Activity
Word for word, retype every record in the listing.

Provided information
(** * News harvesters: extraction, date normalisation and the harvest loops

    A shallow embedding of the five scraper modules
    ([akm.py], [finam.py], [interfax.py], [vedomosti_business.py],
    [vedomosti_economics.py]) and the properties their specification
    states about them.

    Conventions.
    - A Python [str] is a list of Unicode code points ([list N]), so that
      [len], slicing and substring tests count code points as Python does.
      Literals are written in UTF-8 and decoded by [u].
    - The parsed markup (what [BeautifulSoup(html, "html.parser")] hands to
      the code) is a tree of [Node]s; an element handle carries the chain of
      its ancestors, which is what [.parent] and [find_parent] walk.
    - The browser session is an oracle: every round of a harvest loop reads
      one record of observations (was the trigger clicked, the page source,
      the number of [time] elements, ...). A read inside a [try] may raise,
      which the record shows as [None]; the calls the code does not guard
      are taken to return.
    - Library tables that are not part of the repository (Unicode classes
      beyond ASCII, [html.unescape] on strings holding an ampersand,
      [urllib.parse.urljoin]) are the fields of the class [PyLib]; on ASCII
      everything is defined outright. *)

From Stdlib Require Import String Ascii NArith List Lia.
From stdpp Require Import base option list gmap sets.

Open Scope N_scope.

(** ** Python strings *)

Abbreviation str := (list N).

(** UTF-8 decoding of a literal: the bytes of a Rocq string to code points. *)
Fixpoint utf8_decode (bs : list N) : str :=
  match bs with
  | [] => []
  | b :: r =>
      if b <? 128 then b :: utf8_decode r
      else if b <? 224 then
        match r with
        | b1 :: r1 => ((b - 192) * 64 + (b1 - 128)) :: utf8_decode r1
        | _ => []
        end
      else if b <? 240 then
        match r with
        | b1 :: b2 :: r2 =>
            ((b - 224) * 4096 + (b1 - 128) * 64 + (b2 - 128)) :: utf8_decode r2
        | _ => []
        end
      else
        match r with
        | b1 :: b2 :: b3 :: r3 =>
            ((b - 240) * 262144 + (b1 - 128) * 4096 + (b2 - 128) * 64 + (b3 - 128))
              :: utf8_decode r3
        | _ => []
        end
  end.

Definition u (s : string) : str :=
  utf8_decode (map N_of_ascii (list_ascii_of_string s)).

Written response
(** * News harvesters: extraction, date normalisation and the harvest loops

    A shallow embedding of the five scraper modules
    ([akm.py], [finam.py], [interfax.py], [vedomosti_business.py],
    [vedomosti_economics.py]) and the properties their specification
    states about them.

    Conventions.
    - A Python [str] is a list of Unicode code points ([list N]), so that
      [len], slicing and substring tests count code points as Python does.
      Literals are written in UTF-8 and decoded by [u].
    - The parsed markup (what [BeautifulSoup(html, "html.parser")] hands to
      the code) is a tree of [Node]s; an element handle carries the chain of
      its ancestors, which is what [.parent] and [find_parent] walk.
    - The browser session is an oracle: every round of a harvest loop reads
      one record of observations (was the trigger clicked, the page source,
      the number of [time] elements, ...). A read inside a [try] may raise,
      which the record shows as [None]; the calls the code does not guard
      are taken to return.
    - Library tables that are not part of the repository (Unicode classes
      beyond ASCII, [html.unescape] on strings holding an ampersand,
      [urllib.parse.urljoin]) are the fields of the class [PyLib]; on ASCII
      everything is defined outright. *)

From Stdlib Require Import String Ascii NArith List Lia.
From stdpp Require Import base option list gmap sets.

Open Scope N_scope.

(** ** Python strings *)

Abbreviation str := (list N).

(** UTF-8 decoding of a literal: the bytes of a Rocq string to code points. *)
Fixpoint utf8_decode (bs : list N) : str :=
  match bs with
  | [] => []
  | b :: r =>
      if b <? 128 then b :: utf8_decode r
      else if b <? 224 then
        match r with
        | b1 :: r1 => ((b - 192) * 64 + (b1 - 128)) :: utf8_decode r1
        | _ => []
        end
      else if b <? 240 then
        match r with
        | b1 :: b2 :: r2 =>
            ((b - 224) * 4096 + (b1 - 128) * 64 + (b2 - 128)) :: utf8_decode r2
        | _ => []
        end
      else
        match r with
        | b1 :: b2 :: b3 :: r3 =>
            ((b - 240) * 262144 + (b1 - 128) * 4096 + (b2 - 128) * 64 + (b3 - 128))
              :: utf8_decode r3
        | _ => []
        end
  end.

Definition u (s : string) : str :=
  utf8_decode (map N_of_ascii (list_ascii_of_string s)).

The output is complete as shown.